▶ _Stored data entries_

++++++++

(** Property X5.  When the options of the body can be read, a missing file
    identifier is answered with 400 and a missing bucket with 500, and
    nothing else happens. *)
Lemma validation_precedes_effects w body fs0 t0 f b r ch :
  request_format body = Ok f ->
  request_number w body "bitrateK" 32 = Ok b ->
  request_number w body "sampleRate" 16000 = Ok r ->
  request_number w body "channels" 1 = Ok ch ->
  (truthy (request_fileId body) = false ->
   extract_audio_handler w body (start fs0 t0)
   = (Normal tt, mkState fs0 (S t0) [ERespond 400 (error_body "Missing fileId")])) /\
  (truthy (request_fileId body) = true -> bucket_truthy w = false ->
   extract_audio_handler w body (start fs0 t0)
   = (Normal tt, mkState fs0 (S t0) [ERespond 500 (error_body "Missing BUCKET env var")])).
Proof.
  unfold request_format, request_number, request_fileId. intros Hf Hb Hr Hc.
  split; [intros Hid | intros Hid Hbucket];
    unfold extract_audio_handler, bind, lift, now, ret, respond, emit, start;
    cbv beta iota zeta delta [fs ticks trace];
    rewrite Hf, Hb, Hr, Hc, Hid; cbv beta iota delta [negb]; [reflexivity|].
  rewrite Hbucket. reflexivity.
Qed.

(** A probe that cannot be started leaves [durationSec] null in an
    otherwise successful response. *)
Lemma failed_probe_still_answers :
  responses (trace (snd (extract_audio_handler Example.failed_probe_world
                           (Example.request [("fileId", JStr "abc123")]) initial)))
  = [(200,
      success_body Example.failed_probe_world (JStr "abc123") "abc123" "ogg"
                   "https://storage.googleapis.com/media/audio/abc123.ogg?sig"
                   4096 512 None 5000)].
Proof. vm_compute. reflexivity. Qed.

(** *** The first revision *)

Ltac unfold_legacy H :=
  cbv beta iota zeta delta
    [Legacy.extract_audio_handler Legacy.uploadAndSign downloadDriveFile
     respond try_catch bind lift emit create ret throw
     now await default start fst snd trace fs ticks] in H.

Ltac step_legacy H :=
  lazymatch type of H with
  | ?X = _ =>
      lazymatch X with
      | match _ with _ => _ end =>
          let x := head_scrutinee X in destruct x eqn:?; unfold_legacy H
      | (match _ with _ => _ end) _ =>
          let x := head_scrutinee X in destruct x eqn:?; unfold_legacy H
      end
  end.

(** The first revision publishes under [audio/<fileId>.ogg]. *)
Lemma legacy_destination_key w body fs0 t0 c s' bucket localPath destination :
  Legacy.extract_audio_handler w body (start fs0 t0) = (c, s') ->
  In (EUpload bucket localPath destination) (trace s') ->
  exists fileId id,
    Legacy.destructure_fileId body = Ok (Some fileId) /\ ToString w fileId = Ok id /\
    localPath = "/tmp/" ++ id ++ "/audio.ogg" /\
    destination = "audio/" ++ id ++ ".ogg".
Proof.
  intros H Hin. unfold_legacy H.
  destruct (Legacy.destructure_fileId body) as [[j|]|e] eqn:Ej; unfold_legacy H.
  all: repeat step_legacy H.
  all: apply pair_inj in H as [<- <-]; cbv beta iota delta [trace fs app] in *.
  all: in_trace Hin.
  all: apply EUpload_inj in Hin as (<- & <- & <-).
  all: try (cbn in *; discriminate).
  all: exists j; eexists; split; [reflexivity|]; split; [eassumption|]; split; reflexivity.
Qed.

(** ** The claims *)




(** Claim C2 at the failing input.  The connection to Drive breaks after
    the first chunk: the handler has created the working directory and the
    input file and then waits for ever; it sends no response and removes
    nothing, so the directory and the partial file stay.  (When it is the
    destination stream that fails, the same request is answered and the
    directory removed.) *)
Lemma source_error_leaves_the_working_directory :
  let body := Example.request [("fileId", JStr "abc123"); ("format", JStr "mp3")] in
  let broken := extract_audio_handler Example.broken_download_world body (start [] 0) in
  let full := extract_audio_handler Example.full_disk_world body (start [] 0) in
  fst broken = Pending /\
  trace (snd broken)
  = [EMkdir "/tmp/abc123-audio"; EDriveGet (JStr "abc123");
     EPipe "/tmp/abc123-audio/input.mp4" "abc"] /\
  fs (snd broken) = ["/tmp/abc123-audio"; "/tmp/abc123-audio/input.mp4"] /\
  (forall p, ~ In (ERm p) (trace (snd broken))) /\
  responses (trace (snd broken)) = [] /\
  fst full = Normal tt /\
  trace (snd full)
  = [EMkdir "/tmp/abc123-audio"; EDriveGet (JStr "abc123");
     EPipe "/tmp/abc123-audio/input.mp4" "abc";
     ELogError (Error "ENOSPC"); ERespond 500 (error_body "ENOSPC");
     ERm "/tmp/abc123-audio"] /\
  fs (snd full) = [].
Proof.
  cbv zeta. repeat split; try (vm_compute; reflexivity).
  intros p Hin. vm_compute in Hin. in_trace Hin.
Qed.

(** Claim C3 at the failing inputs.  The options are read before the
    validation and outside the [try]: a body without [fileId] whose format
    is the number 5 makes the handler throw without any response (no 400);
    so does a body with a [fileId] but a boolean format when no bucket is
    configured (no 500), and a bitrate that is an object with a member
    [toString]. *)
Lemma validation_skipped_when_option_parsing_throws :
  request_fileId (Example.request [("format", JNum 5)]) = None /\
  extract_audio_handler Example.world (Example.request [("format", JNum 5)]) initial
  = (Throw (TypeError not_a_function), mkState [] 1 []) /\
  extract_audio_handler Example.no_bucket_world
      (Example.request [("fileId", JStr "abc123"); ("format", JBool true)]) initial
  = (Throw (TypeError not_a_function), mkState [] 1 []) /\
  extract_audio_handler Example.world
      (Example.request [("bitrateK", JObj [("toString", JNum 1)])]) initial
  = (Throw (TypeError "Cannot convert object to primitive value"), mkState [] 1 []).
Proof. repeat split; vm_compute; reflexivity. Qed.

(** Claim C4.  Let [k] be one of bitrateK, sampleRate, channels with
    documented default [d], and [v] a provided value that [Number]
    converts to [x], not finite or not above zero.  Then the value given
    to the transcoder is [d]; the request behaves, in every state, exactly
    as the same request without the option; and every invocation of the
    conversion tool is built with [d] in the place of [k]. *)
Theorem numeric_option_falls_back w m k d v x :
  In (k, d) numeric_defaults ->
  get k m = None ->
  ToNumber w (Some v) = Ok x ->
  (isFinite x && gt0 x)%bool = false ->
  positive_or x d = d /\
  (forall s,
      extract_audio_handler w (Some (JObj (m ++ [(k, v)]))) s
      = extract_audio_handler w (Some (JObj m)) s) /\
  (forall fs0 t0 c s' file args,
      extract_audio_handler w (Some (JObj (m ++ [(k, v)]))) (start fs0 t0) = (c, s') ->
      In (EExecFile file args) (trace s') ->
      exists id f b r ch,
        extractAudio_args w (inputPath_of id) (audioPath_of id f) (Some f)
                          (Some r) (Some ch) (Some b) = Ok args /\
        (k = "bitrateK" -> b = d) /\ (k = "sampleRate" -> r = d) /\
        (k = "channels" -> ch = d)).
Proof.
  intros Hk Hnone Hx Hbad.
  split; [now apply positive_or_rejects|].
  assert (Heff : forall k' d', In (k', d') numeric_defaults ->
            effective_number (request_number w (Some (JObj (m ++ [(k, v)]))) k' d') d'
            = effective_number (request_number w (Some (JObj m)) k' d') d').
  { intros k' d' Hk'. destruct (String.eqb k k') eqn:E.
    - apply String.eqb_eq in E. subst k'.
      assert (d' = d).
      { cbn in Hk, Hk'.
        destruct Hk as [Hk|[Hk|[Hk|[]]]], Hk' as [Hk'|[Hk'|[Hk'|[]]]];
          congruence. }
      subst d'. rewrite request_number_provided with (x := x) by assumption.
      now rewrite request_number_absent.
    - now rewrite request_number_other. }
  assert (Hnames : String.eqb k "fileId" = false /\ String.eqb k "format" = false).
  { cbn in Hk. destruct Hk as [Hk|[Hk|[Hk|[]]]]; injection Hk as <- _; split; reflexivity. }
  destruct Hnames as [Hn1 Hn2].
  split.
  - intros s. apply handler_extensional.
    + unfold request_fileId. cbn [or_else truthy_json prop]. now rewrite get_app_last, Hn1.
    + unfold request_format. cbn [opt_prop prop]. now rewrite get_app_last, Hn2.
    + apply Heff. now left.
    + apply Heff. right. now left.
    + apply Heff. right. right. now left.
  - intros fs0 t0 c s' file args H Hin.
    pose proof (handler_emits _ _ _ _ _ _ H) as Hall.
    rewrite Forall_forall in Hall.
    destruct (Hall _ Hin) as [E|[E|(j & id & f & b & r & ch & _ & _ & _ & Hb & Hr & Hc & Hem)]];
      try discriminate E.
    apply emitted_ffmpeg in Hem as [_ Hargs].
    exists id, f, (positive_or b 32), (positive_or r 16000), (positive_or ch 1).
    split; [exact Hargs|].
    assert (Hone : forall k' d' y, In (k', d') numeric_defaults -> k = k' ->
               request_number w (Some (JObj (m ++ [(k, v)]))) k' d' = Ok y ->
               positive_or y d' = d).
    { intros k' d' y Hk' <- Hy.
      assert (d' = d).
      { cbn in Hk, Hk'.
        destruct Hk as [Hk|[Hk|[Hk|[]]]], Hk' as [Hk'|[Hk'|[Hk'|[]]]];
          congruence. }
      subst d'.
      pose proof (request_number_provided w m k d v x Hx Hbad) as Hp.
      rewrite Hy in Hp. cbn [effective_number] in Hp. congruence. }
    split; [|split]; intros Ek.
    + apply (Hone "bitrateK" 32%float b); [now left | exact Ek | exact Hb].
    + apply (Hone "sampleRate" 16000%float r); [right; now left | exact Ek | exact Hr].
    + apply (Hone "channels" 1%float ch); [right; right; now left | exact Ek | exact Hc].
Qed.

(** The statement above at [{fileId: "abc123", bitrateK: -5}]. *)
Lemma numeric_option_falls_back_witness :
  In ("bitrateK", 32%float) numeric_defaults /\
  get "bitrateK" [("fileId", JStr "abc123")] = None /\
  ToNumber Example.world (Some (JNum (-5))) = Ok (-5)%float /\
  (isFinite (-5) && gt0 (-5))%bool = false /\
  positive_or (-5) 32 = 32%float /\
  forall s,
    extract_audio_handler Example.world
      (Some (JObj ([("fileId", JStr "abc123")] ++ [("bitrateK", JNum (-5))]))) s
    = extract_audio_handler Example.world (Some (JObj [("fileId", JStr "abc123")])) s.
Proof.
  assert (H1 : In ("bitrateK", 32%float) numeric_defaults) by (left; reflexivity).
  assert (H2 : get "bitrateK" [("fileId", JStr "abc123")] = None) by reflexivity.
  assert (H3 : ToNumber Example.world (Some (JNum (-5))) = Ok (-5)%float) by reflexivity.
  assert (H4 : (isFinite (-5) && gt0 (-5))%bool = false) by reflexivity.
  split; [exact H1|]. split; [exact H2|]. split; [exact H3|]. split; [exact H4|].
  destruct (numeric_option_falls_back Example.world [("fileId", JStr "abc123")]
              "bitrateK" 32%float (JNum (-5)) (-5)%float H1 H2 H3 H4) as (Ha & Hb & _).
  split; [exact Ha | exact Hb].
Defined.

(** Claim C5 at the failing input.  For the file identifier ["$(id)"] the
    metadata probe is run through [execSync], that is through the shell,
    with a command text that embeds the path derived from the identifier
    between double quotes; only the conversion tool gets an argument
    vector. *)
Lemma probe_command_goes_through_the_shell :
  let body := Example.request [("fileId", JStr "$(id)")] in
  let tr := trace (snd (extract_audio_handler Example.world body initial)) in
  In (EExecShell (ffprobe_command "/tmp/$(id)-audio/input.mp4")) tr /\
  ffprobe_command "/tmp/$(id)-audio/input.mp4"
  = "ffprobe -v error -print_format json -show_format -show_streams "
      ++ dquote ++ "/tmp/$(id)-audio/input.mp4" ++ dquote /\
  In (EExecFile "ffmpeg"
        ["-y"; "-i"; "/tmp/$(id)-audio/input.mp4"; "-vn"; "-ac"; "1"; "-ar"; "16000";
         "-c:a"; "libopus"; "-b:a"; "32k"; "/tmp/$(id)-audio/audio.ogg"]) tr.
Proof.
  cbv zeta. split; [|split; [reflexivity|]].
  - vm_compute. do 4 right. left. reflexivity.
  - vm_compute. do 5 right. left. reflexivity.
Qed.

(** Claim C6, as the code has it.  The probe always returns, either no
    value (null) or a finite number; it returns null when the command
    fails, when its output is not JSON, when the duration member is
    missing, and when [Number] of the member throws or is not finite;
    otherwise it returns [Number] of the member. *)
Theorem duration_probe_never_throws w filePath s :
  exists r s',
    getDurationSeconds w filePath s = (Normal r, s') /\
    (r = None \/ exists d, r = Some d /\ isFinite d = true) /\
    (forall e, exec_outcome (execSync w (ffprobe_command filePath)) = Err e -> r = None) /\
    (forall out,
        exec_outcome (execSync w (ffprobe_command filePath)) = Ok out ->
        (forall e, JSON_parse w out = Err e -> r = None) /\
        (forall info,
            JSON_parse w out = Ok info ->
            let duration := opt_prop (opt_prop (Some info) "format") "duration" in
            (duration = None -> r = None) /\
            (forall e, ToNumber w duration = Err e -> r = None) /\
            (forall d, ToNumber w duration = Ok d -> isFinite d = false -> r = None) /\
            (forall d, ToNumber w duration = Ok d -> isFinite d = true -> r = Some d))).
Proof.
  eexists _, _. split; [apply getDurationSeconds_eq|].
  unfold probed_duration.
  destruct (exec_outcome (execSync w (ffprobe_command filePath))) as [out|e0].
  2:{ split; [now left|]. split; [intros; reflexivity|]. intros out E. congruence. }
  split.
  { destruct (JSON_parse w out) as [info|]; [|now left].
    destruct (ToNumber w _) as [d|]; [|now left].
    destruct (isFinite d) eqn:E; [right; now exists d | now left]. }
  split; [intros e E; congruence|].
  intros out' E. assert (out' = out) by congruence. subst out'. clear E.
  split; [intros e ->; reflexivity|].
  intros info ->. cbv zeta.
  split; [intros ->; reflexivity|].
  split; [intros e ->; reflexivity|].
  split; intros d -> ->; reflexivity.
Qed.
(** * Ecological inference model (inference.py): a shallow embedding

    The Python module builds a PyMC3 model for King's 2x2 ecological
    inference and runs the NUTS sampler on it.  The embedding keeps the
    program's own structure:

    - numpy float arrays are lists of extended rationals ([fval]): finite
      values are exact rationals, and the IEEE special values inf, -inf and
      nan are kept because the true division of the wrapper can produce
      them.  Rounding, overflow and signed zeros are not modelled;
    - the symbolic tensors handed to PyMC3 are a small expression type
      ([tensor]) with numpy broadcasting as its evaluation;
    - the statements inside [with pm.Model() as model:] run in a state and
      error monad over the model under construction; the functions
      themselves run in the same monad over a [world] that records the
      calls made into the library;
    - the sampler is an oracle ([pm_sample]) of the enclosing section. *)

From Stdlib Require Import QArith Lqa.
From stdpp Require Import base option list strings gmap.

Local Open Scope string_scope.
Local Open Scope nat_scope.

(** ** Python exceptions and the state/error monad *)

Record exn := Exn { exn_class : string; exn_msg : string }.

Definition TypeError (msg : string) : exn := Exn "TypeError" msg.
Definition ValueError (msg : string) : exn := Exn "ValueError" msg.
Definition KeyError (key : string) : exn := Exn "KeyError" key.

Definition M (S A : Type) : Type := S -> (exn + A) * S.

Definition ret {S A : Type} (a : A) : M S A := fun s => (inr a, s).

Definition bind {S A B : Type} (c : M S A) (k : A -> M S B) : M S B :=
  fun s =>
    match c s with
    | (inl e, s') => (inl e, s')
    | (inr a, s') => k a s'
    end.

Definition raise {S A : Type} (e : exn) : M S A := fun s => (inl e, s).

Definition modify {S : Type} (f : S -> S) : M S unit := fun s => (inr tt, f s).

Declare Scope py_scope.
Delimit Scope py_scope with py.
Notation "x <- c ;; k" := (bind c (fun x => k))
  (at level 100, c at next level, right associativity) : py_scope.
Local Open Scope py_scope.

(** ** Floating point values and numpy arrays *)

Inductive fval : Type :=
| Fin (q : Q)
| PInf
| NInf
| NaN.

Definition is_finite (x : fval) : bool :=
  match x with Fin _ => true | _ => false end.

++++++++

▶ _EXERCISE OBJECTIVE_
Out of the preceding entries, pull every line containing the string "full".

▶ _EXERCISE OUTPUT_
  let full := extract_audio_handler Example.full_disk_world body (start [] 0) in
  fst full = Normal tt /\
  trace (snd full)
  fs (snd full) = [].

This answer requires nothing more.